EXERCISE:
Scan the records for the word "exists". Copy each line that includes it.

━━━━━ SOURCE MATERIAL ━━━━━

Lemma handle_colon kind text st st' c :
  last_char text = Some c -> isspace c = false ->
  split LF text = [text] ->
  all_paragraphs colon_is_category (doc st) ->
  handle kind text st = Ok st' ->
  all_paragraphs colon_is_category (doc st').
Proof.
  intros Hl Hc Hone Hd H. unfold handle in H.
  destruct kind;
    rewrite ?add_styled_paragraph_push, ?add_bullet_point_push in H;
    case_handler H;
    rewrite ?add_styled_paragraph_push in H;
    try discriminate; injection H as <-; cbn [doc];
    unfold add_horizontal_line;
    rewrite ?update_para_twice, ?update_para_push;
    try (apply all_paragraphs_push; [|assumption]);
    try (apply all_paragraphs_update; [intros p|assumption]);
    try assumption;
    try (left; first [ now apply (calm_styled _ _ _ _ _ _ _ c)
                     | now apply (calm_styled_border _ _ _ _ _ _ _ c)
                     | now apply (calm_append_joined _ _ _ c)
                     | now apply (calm_attach_date _ _ c)
                     | now apply (calm_append_skills _ _ c)
                     | apply calm_bullet ]).
  - (* SUMMARY *)
    rewrite summary_loop_closed. unfold summary_paragraphs. rewrite Hone.
    apply (all_paragraphs_push _ _ (doc st)); [|assumption].
    left. now apply (calm_styled _ _ _ _ _ _ _ c).
  - (* SECTION_HEADER *)
    left. apply (calm_styled_border _ _ _ _ _ _ _ (upper_char c)).
    + now rewrite last_char_upper, Hl.
    + now rewrite isspace_upper_char.
  - (* SKILL_CATEGORY *)
    right. now exists text.
  - (* SKILLS, inline *)
    apply all_paragraphs_update; [intros q|assumption].
    left. exact (calm_append_skills text q c Hl Hc).
Qed.

Lemma classify_plain_last line l :
  classify line = PlainLine l ->
  exists c, last_char l = Some c /\ isspace c = false.
Proof.
  unfold classify.
  destruct (negb (truthy (strip line))) eqn:E; [discriminate|].
  destruct (first_match patterns (strip line)) as [[m g]|].
  - destruct (negb (truthy (strip g))); discriminate.
  - intros [= <-]. apply negb_false_iff in E.
    destruct (last_char_some (strip line)) as [c Hc].
    { intros H0. rewrite H0 in E. discriminate. }
    exists c. split; [assumption|]. eapply rstrip_last_visible. exact Hc.
Qed.

Lemma process_line_colon line st st' :
  all_paragraphs colon_is_category (doc st) ->
  process_line line st = Ok st' ->
  all_paragraphs colon_is_category (doc st').
Proof.
  intros Hd. rewrite process_line_classify.
  destruct (classify line) as [|m|m text|l] eqn:Hc.
  - now intros [= <-].
  - now intros [= <-].
  - destruct (classify_payload_last _ _ _ Hc) as (c & Hl & Hs).
    apply (handle_colon m text st st' c); try assumption.
    eapply classify_payload_one_line; eassumption.
  - intros [= <-]. rewrite plain_push. cbn [doc].
    destruct (classify_plain_last _ _ Hc) as (c & Hl & Hs).
    apply all_paragraphs_push; [|assumption].
    left. now apply (calm_styled _ _ _ _ _ _ _ c).
Qed.
(** A batch of empty prefixes: every beam starts from the zero state, and the
    logits are the output projection of the zero output. *)
Lemma get_initial_of_empty_prefixes (self : SmartComposeModel) (n : nat) :
  get_initial_logits_and_cache_fn self (replicate n [])
  = Ok (tile_batch
          (replicate n (dense_apply (projection_layer self)
                          (lstm_zero_state (cell self)).1))
          (_beam_width self),
        {[ "last_state" :=
             (tile_batch (replicate n (lstm_zero_state (cell self)).1)
                (_beam_width self),
              tile_batch (replicate n (lstm_zero_state (cell self)).2)
                (_beam_width self)) ]}).
Proof.
  unfold get_initial_logits_and_cache_fn, RNN, embedding_lookup. cbn.
  assert (E : map (rnn_example (cell self))
                (map (map (embedding_lookup1 (embedding self))) (replicate n []))
              = replicate n ((lstm_zero_state (cell self)).1,
                             lstm_zero_state (cell self))).
  { induction n as [|n IH]; cbn; [done|]. by rewrite IH. }
  rewrite E. clear E.
  assert (R : forall {A B} (f : A -> B) (x : A),
            map f (replicate n x) = replicate n (f x)).
  { intros A B f x. induction n as [|n IH]; cbn; [done|]. by rewrite IH. }
  by rewrite !R.
Qed.
(** * Breast-cancer diagnosis API: the serving layer of [src/api/app.py]

    A shallow embedding of the Flask application: the start-up artifact load
    ([load_model_artifacts]), the request model ([PredictionInput] with its
    [validate_features] and [to_numpy]) and the two routes ([health_check],
    [predict]), followed by the properties of the service.

    Python exceptions are carried by an error monad, the module globals
    ([model], [scaler], [model_metadata]) by explicit state passing.
    Python floats are IEEE binary64 numbers, taken from the Standard
    Library's [SpecFloat].  Calls to [logger] take no part in the control
    flow or in any response and are left out. *)

From Stdlib Require Import ZArith List String Ascii Bool Lia.
From Stdlib Require Import DecimalString.
From Stdlib Require Import Floats.SpecFloat.
Import ListNotations.

Local Open Scope string_scope.
Local Open Scope Z_scope.

Set Warnings "-register-all".

(** ** Python floats *)

Module Float64.

Definition prec : Z := 53.
Definition emax : Z := 1024.

Definition float := spec_float.

(** The values a Python [float] can hold. *)
Definition is_float64 (x : float) : bool := valid_binary prec emax x.

Definition zero : float := S754_zero false.
Definition one : float := SFone prec emax.
Definition nan : float := S754_nan.
Definition inf : float := S754_infinity false.

(** [math.isnan], [numpy.isnan] *)
Definition isnan (x : float) : bool :=
  match x with S754_nan => true | _ => false end.

(** [math.isinf], [numpy.isinf] *)
Definition isinf (x : float) : bool :=
  match x with S754_infinity _ => true | _ => false end.

Definition isfinite (x : float) : bool := negb (isnan x) && negb (isinf x).

(** [x <= y] on floats *)
Definition leb (x y : float) : bool := SFleb x y.

(** [0 <= x <= 1] *)
Definition in_unit (x : float) : bool := leb zero x && leb x one.

(** [float(n)] for a Python [int]: the nearest binary64, ties to even
    (an infinity stands for the [OverflowError] of an [int] too large). *)
Definition of_Z (n : Z) : float := binary_normalize prec emax n 0 false.

(** The integer nearest to [a / b], ties to the even one ([0 < b]). *)
Definition round_half_even (a b : Z) : Z :=
  let q := a / b in
  match (2 * (a mod b) ?= b) with
  | Lt => q
  | Gt => q + 1
  | Eq => if Z.even q then q else q + 1
  end.

(** The integer nearest to [m * 2^e * 10^4], ties to even. *)
Definition scaled4 (m : positive) (e : Z) : Z :=
  if 0 <=? e then Zpos m * 2 ^ e * 10000
  else round_half_even (Zpos m * 10000) (2 ^ (- e)).

(** The binary64 nearest to [(-1)^s * n / 10^4]: what reading a decimal
    numeral with four digits after the point gives. *)
Definition decimal4 (s : bool) (n : Z) : float :=
  match n with
  | Zpos p => SFdiv prec emax (S754_finite s p 0) (S754_finite false 10000 0)
  | _ => S754_zero s
  end.

(** [round(x, 4)] on a float: the exact value is rounded half-to-even to
    four decimals and the decimal is read back as a float; NaN and the
    infinities round to themselves. *)
Definition round4 (x : float) : float :=
  match x with
  | S754_finite s m e => decimal4 s (scaled4 m e)
  | _ => x
  end.



(** [n == x] for a Python [int] [n] and a float [x]: exact comparison
    of the two values. *)
Definition eqb_Z (n : Z) (x : float) : bool :=
  match x with
  | S754_zero _ => n =? 0
  | S754_finite s m e =>
      let v := if s then Zneg m else Zpos m in
      if 0 <=? e then n =? v * 2 ^ e else n * 2 ^ (- e) =? v
  | _ => false
  end.

End Float64.

Import Float64.

(** ** Python values and exceptions *)

(** What [json.load] and [request.get_json] hand back: [JNull] is [None],
    [JInt] a Python [int], [JFloat] a [float] (the parser accepts [NaN],
    [Infinity] and [-Infinity]), [JArr] a [list] and [JObj] a [dict] with
    string keys, the first binding of a key being the one in force. *)
Inductive json : Type :=
| JNull
| JBool (b : bool)
| JInt (n : Z)
| JFloat (x : float)
| JStr (s : string)
| JArr (items : list json)
| JObj (fields : list (string * json)).

(** [bool(v)]: [None], [False], zero, the empty string, list and dict
    are false. *)
Definition truthy (v : json) : bool :=
  match v with
  | JNull => false
  | JBool b => b
  | JInt n => negb (n =? 0)
  | JFloat (S754_zero _) => false
  | JFloat _ => true
  | JStr s => negb (String.eqb s "")
  | JArr items => match items with [] => false | _ => true end
  | JObj fields => match fields with [] => false | _ => true end
  end.

(** [d[k]] on the bindings of a dict *)
Fixpoint lookup (k : string) (fields : list (string * json)) : option json :=
  match fields with
  | [] => None
  | (k', v) :: rest => if String.eqb k k' then Some v else lookup k rest
  end.

(** [str(n)] for an [int] *)
Definition str_int (n : Z) : string := NilZero.string_of_int (Z.to_int n).

(** [n == v] for an [int] [n]: a bool counts as 0 or 1, a float is compared
    by value, nothing else equals an int. *)
Definition int_eq (n : Z) (v : json) : bool :=
  match v with
  | JInt m => n =? m
  | JBool b => n =? (if b then 1 else 0)
  | JFloat x => eqb_Z n x
  | _ => false
  end.

(** One entry of pydantic's [ValidationError.errors()]: where in the input
    and what kind of failure. *)
Inductive loc_item : Type :=
| LocField (name : string)
| LocIndex (i : nat).

Inductive error_kind : Type :=
| Missing        (* the field is required *)
| ListType       (* the value is not a list *)
| FloatType.     (* the item is not a number *)

Record error_detail : Type := {
  err_kind : error_kind;
  err_loc : list loc_item;
  err_input : json
}.

(** The exceptions of class [Exception] that the service meets. *)
Inductive exn : Type :=
| FileNotFoundError
| ValidationError (errors : list error_detail)  (* pydantic; a ValueError *)
| ValueError (msg : string)          (* any other ValueError, [str(e) = msg] *)
| TypeError
| AttributeError
| IndexError
| HTTPException (code : Z)           (* werkzeug: raised for the framework *)
| OtherError (msg : string).

Inductive res (A : Type) : Type :=
| Ok (a : A)
| Raise (e : exn).

Arguments Ok {A} a.
Arguments Raise {A} e.

Definition bind {A B : Type} (c : res A) (k : A -> res B) : res B :=
  match c with
  | Ok a => k a
  | Raise e => Raise e
  end.

Notation "x <- c ;; k" := (bind c (fun x => k))
  (at level 61, c at next level, right associativity).
Notation "c ;;; k" := (bind c (fun _ => k))
  (at level 61, right associativity).

(** [seq[i]] on a list *)
Definition index {A : Type} (l : list A) (i : nat) : res A :=
  match nth_error l i with
  | Some a => Ok a
  | None => Raise IndexError
  end.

━━━━━

SOLUTION BELOW:
    right. now exists text.
  exists c, last_char l = Some c /\ isspace c = false.
    exists c. split; [assumption|]. eapply rstrip_last_visible. exact Hc.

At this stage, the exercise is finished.